* INFORMATION GIVEN:
########
(** * aesthetic-nav: the link catalogue, its ordering and its access gate

    A shallow embedding of [main.py] (a FastAPI application over SQLite).

    - A database row of the [links] table is a record with one field per
      column; the table is the list of its rows.  SQL statements are
      written as the list operations they denote: [WHERE] is [filter],
      [UPDATE .. WHERE] rewrites every row satisfying the condition,
      [ORDER BY] sorts with the comparison of the listed columns.
    - Python [int] and SQLite [INTEGER] are [Z].  A Python [int] that a
      route hands to SQLite has to lie in SQLite's 64 bits: where it does
      not, [sqlite3] raises and the route answers 500 with nothing written
      ([binds]).  [str] and [TEXT] are [string] (bytes of the UTF-8
      encoding, compared from the first byte on, which is how both Python
      and SQLite's default collation compare); [Optional[..]] is
      [option].
    - A route that writes is a function [DB -> DB * response _]: the
      database after the call and either the returned body or the
      [HTTPException] raised.  A route that only reads is a function of
      the database.
    - The clock is explicit: [utcnow] in seconds for the token's expiry,
      and the text SQLite puts in [created_at] for [CURRENT_TIMESTAMP]. *)

From Stdlib Require Import ZArith List Bool String Ascii Lia.
From Stdlib Require Import Sorted Permutation.
Import ListNotations.

Local Open Scope string_scope.
Local Open Scope Z_scope.
Local Open Scope list_scope.

(** ** Pydantic models *)

Module LinkCreate.
Record t := mk {
  title : string;
  url : string;
  icon : option string;
  icon_url : option string;
  description : option string;
  category : string;
  is_favorite : bool
}.
End LinkCreate.

Module LinkUpdate.
Record t := mk {
  title : option string;
  url : option string;
  icon : option string;
  icon_url : option string;
  description : option string;
  category : option string;
  is_favorite : option bool
}.
End LinkUpdate.

Module LinkResponse.
Record t := mk {
  id : Z;
  title : string;
  url : string;
  icon : option string;
  icon_url : option string;
  description : option string;
  category : string;
  is_favorite : bool;
  sort_index : Z;
  usage_count : Z;
  created_at : string
}.
End LinkResponse.

Module LinkReorderItem.
Record t := mk {
  id : Z;
  category : string;
  sort_index : Z
}.
End LinkReorderItem.

Module LinkReorderRequest.
Record t := mk { items : list LinkReorderItem.t }.
End LinkReorderRequest.

(** ** The database *)

(** A row of the table [links].  [is_favorite] is the INTEGER column the
    routes write as 0 or 1. *)
Module Row.
Record t := mk {
  id : Z;
  title : string;
  url : string;
  icon : option string;
  category : string;
  is_favorite : Z;
  usage_count : Z;
  created_at : string;
  description : option string;
  icon_url : option string;
  sort_index : Z
}.
End Row.

(** The rows of the table [settings] the catalogue reads.  A row that is
    absent is [None]; the value of a row that is present is the JSON text
    of a list of strings, held here as the list [json.loads] gives. *)
Record SettingsTable := {
  hidden_categories_row : option (list string);
  category_order_row : option (list string)
}.

(** [links_seq] is the counter SQLite keeps for an AUTOINCREMENT key: the
    largest id the table has ever held. *)
Record DB := {
  links : list Row.t;
  links_seq : Z;
  settings : SettingsTable
}.

Record HTTPException := { status_code : Z; detail : string }.

Inductive response (A : Type) : Type :=
| Return (a : A)
| Raise (e : HTTPException).
Arguments Return {A} a.
Arguments Raise {A} e.
Definition rec_match : pyval := record "Zurich" url_match.
Definition rec_other_year : pyval := record "berlin" url_other_year.
Definition rec_gone : pyval := record "Austin" url_gone.
Definition rec_bad_date : pyval := record "denver" url_bad_date.
Definition rec_not_xml : pyval := record "Cairo" url_not_xml.
Definition rec_no_url : pyval := PyDict [ (u "meetupID", PyStr (u "Oslo")) ].
Definition rec_anonymous : pyval := PyDict [ (u "meetupUrlRss", url_match) ].
Definition rec_numeric_id : pyval :=
  PyDict [ (u "meetupID", PyInt 7); (u "meetupUrlRss", url_match) ].

Definition master : list pyval :=
  [ rec_match; rec_other_year; rec_gone; rec_bad_date; rec_not_xml;
    rec_no_url; rec_anonymous ].

Definition json_load (path : pystr) : result pyval :=
  if str_eqb path (u "master_meetups.json") then inr (PyList master)
  else if str_eqb path (u "one_missing_url.json") then inr (PyList [rec_no_url])
  else if str_eqb path (u "stray_number.json") then inr (PyList [rec_match; PyInt 5])
  else if str_eqb path (u "numeric_id.json") then inr (PyList [rec_numeric_id])
  else inl (OtherException (u "[Errno 2] No such file or directory")).

Definition TARGET_YEAR : Z := 2026.

End Demo.

(** More documents, input files and records for the same environment. *)

Module Demo2.

Definition item_2025 : Element := Demo.item_with (Some Demo.date_2025).
Definition item_2026 : Element := Demo.item_with (Some Demo.date_2026).

Definition channel_a : Element := Elem (u "channel") None [item_2025; item_2026].
Definition channel_b : Element :=
  Elem (u "channel") None
    [ item_2026; Elem (u "link") (Some (u "https://a.example")) []; item_2025 ].
Definition channel_old : Element := Elem (u "channel") None [item_2025].
Definition channel_new : Element := Elem (u "channel") None [item_2026].

Definition doc_a : Element := Elem (u "rss") None [channel_a].
Definition doc_b : Element :=
  Elem (u "rss") None [ Elem (u "title") None []; channel_b ].
Definition doc_two_channels : Element :=
  Elem (u "rss") None [channel_old; channel_new].
Definition doc_one_channel : Element := Elem (u "rss") None [channel_old].

Definition bytes_a : bytes := [Byte.x61].
Definition bytes_b : bytes := [Byte.x62].
Definition bytes_two_channels : bytes := [Byte.x63].
Definition bytes_one_channel : bytes := [Byte.x64].

Definition fromstring (b : bytes) : result Element :=
  if Demo.same_bytes b bytes_a then inr doc_a
  else if Demo.same_bytes b bytes_b then inr doc_b
  else if Demo.same_bytes b bytes_two_channels then inr doc_two_channels
  else if Demo.same_bytes b bytes_one_channel then inr doc_one_channel
  else inl (ParseError (u "syntax error: line 1, column 0")).

Definition json_load (path : pystr) : result pyval :=
  if str_eqb path (u "empty.json") then inr (PyList [])
  else if str_eqb path (u "object.json")
       then inr (PyDict [ (u "meetups", PyList [Demo.rec_match]) ])
  else if str_eqb path (u "null.json") then inr PyNone
  else inl (OtherException (u "[Errno 2] No such file or directory")).

Definition rec_upper : pyval := Demo.record "OSLO" Demo.url_match.
Definition rec_lower : pyval := Demo.record "oslo" Demo.url_gone.

End Demo2.

(** A console that has ASCII only, a [Request] that wants an [https] URL,
    and records with a surrogate in them. *)

Module Demo3.

Definition lone_surrogate : pystr := [55296%N].

(** A UTF-8 console: a [str] goes through unless it holds a surrogate;
    the text of any other value has its strings in [repr] form, where a
    surrogate is written as an escape. *)
Definition printable (v : pyval) : bool :=
  match v with
  | PyStr s => utf8_ok s
  | _ => true
  end.
(** Fusion switched on by the self-check after two cycles without it: the
    cycle takes the oldest of the three queued deltas and two remain. *)
Example delta_queue_after_late_fusion :
  exists (s1 s2 : State Z Z) (evs1 evs2 : list (event Z Z)),
    Synthetic.run Synthetic.half_step (Synthetic.configured false false false)
      Synthetic.three_clouds = Ok (s1, evs1)
    /\ Synthetic.UpdateEstimate Synthetic.half_step
         (mkState (initialized_ s1) (imu_data_has_been_received_ s1)
            true (check_imu_data_ s1) (imu_threshold_ s1)
            (transform_thresholding_ s1) (max_translation_ s1) (max_rotation_ s1)
            (imu_deque_ s1) (imu_attitude_deque_ s1) (imu_first_attitude_ s1)
            (imu_previous_attitude_ s1) (imu_current_attitude_ s1)
            (imu_change_in_attitude_ s1) (query_ s1) (reference_ s1) (stamp_ s1)
            (incremental_estimate_ s1) (integrated_estimate_ s1))
         350%Z = Ok (true, s2, evs2)
    /\ length (imu_attitude_deque_ s1) = 2%nat
    /\ consumed evs2 = 1%nat
    /\ imu_attitude_deque_ s2
       = tl (imu_attitude_deque_ s1 ++ [imu_change_in_attitude_ s2]).
Proof.
  eexists. eexists. eexists. eexists.
  split; [run_model |]. split; [run_model |]. repeat split.
Qed.

(** The first cloud with IMU use configured and no orientation sample yet:
    no update, still uninitialized; after a sample the next cloud
    initializes. *)
Example first_cloud_waits_for_the_imu :
  exists (s1 s2 : State Z Z),
    Synthetic.UpdateEstimate Identity4 (Synthetic.configured true false false) 50%Z
    = Ok (false, s1, [])
    /\ initialized_ s1 = false
    /\ query_ s1 = 50%Z
    /\ Synthetic.UpdateEstimate Identity4 (SetImuData s1 1 0 0 0 60%Z) 150%Z
       = Ok (false, s2, [])
    /\ initialized_ s2 = true.
Proof.
  eexists. eexists. split; [run_model |]. split; [reflexivity |].
  split; [reflexivity |]. split; [run_model | reflexivity].
Qed.

(** The inputs of C1's evaluation arise from calls alone: a level sample,
    the first cloud, a sample rolled by a quarter turn and the second
    cloud, with a registration that reports a yaw of an eighth of a turn.
    The cycle publishes the delta's angles (PI/2, 0, 0) and the
    registration's (0, 0, PI/4) and leaves an incremental rotation whose
    angles are (PI/2, -PI/4, 0). *)
Example quarter_roll_between_two_clouds :
  exists (s' : State Z Z) (evs : list (event Z Z)),
    Synthetic.run Synthetic.eighth_yaw (Synthetic.configured true false false)
      Synthetic.rolling_over = Ok (s', evs)
    /\ In (PublishTimestampDifference (-1 # 20)%Q) evs
    /\ In (PublishRpyImu (mkVec3 (PI / 2) 0 0)) evs
    /\ In (PublishRpyComputed (mkVec3 0 0 (PI / 4))) evs
    /\ translation (incremental_estimate_ s') = col3 Synthetic.eighth_yaw
    /\ getRPY (rotation (incremental_estimate_ s')) = mkVec3 (PI / 2) (- (PI / 4)) 0.
Proof.
  assert (Hdelta :
            mat4_mul (set_block Identity4 (toRotationMatrix (cos (PI / 4)) (sin (PI / 4)) 0 0))
              (Synthetic.inverse (set_block Identity4 (toRotationMatrix 1 0 0 0)))
            = Synthetic.quarter_roll).
  { rewrite toRotationMatrix_level, toRotationMatrix_quarter_roll.
    change (set_block Identity4 Identity3) with Identity4.
    rewrite inverse_Identity4. apply mat4_mul_Identity4. }
  assert (Hroll := getRPY_quarter_roll).
  assert (Hyaw := getRPY_eighth_yaw).
  eexists. eexists. split.
  { lazy -[getRPY OUTPUT_ROTATION Norm Rleb mat4_mul toRotationMatrix
           Synthetic.inverse set_block Identity4 Synthetic.eighth_yaw cos sin PI
           Rdiv IZR block col3 vx vy vz].
    rewrite Hdelta, Hroll, Hyaw. cbn [vx vy vz]. reflexivity. }
  split; [left; reflexivity |].
  split; [right; right; right; left; reflexivity |].
  split; [right; right; left; reflexivity |].
  cbn [incremental_estimate_ to_Transform3 translation rotation set_block block col3].
  split; [reflexivity |].
  apply getRPY_OUTPUT_ROTATION_quarter_roll_eighth_yaw.
Qed.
########
* TASK INSTRUCTIONS: Every line from the one containing "split; [right; right; right;" to the final line of the listing above should be set down exactly, with nothing added.

* ANSWER TO THE PROBLEM:
  split; [right; right; right; left; reflexivity |].
  split; [right; right; left; reflexivity |].
  cbn [incremental_estimate_ to_Transform3 translation rotation set_block block col3].
  split; [reflexivity |].
  apply getRPY_OUTPUT_ROTATION_quarter_roll_eighth_yaw.
Qed.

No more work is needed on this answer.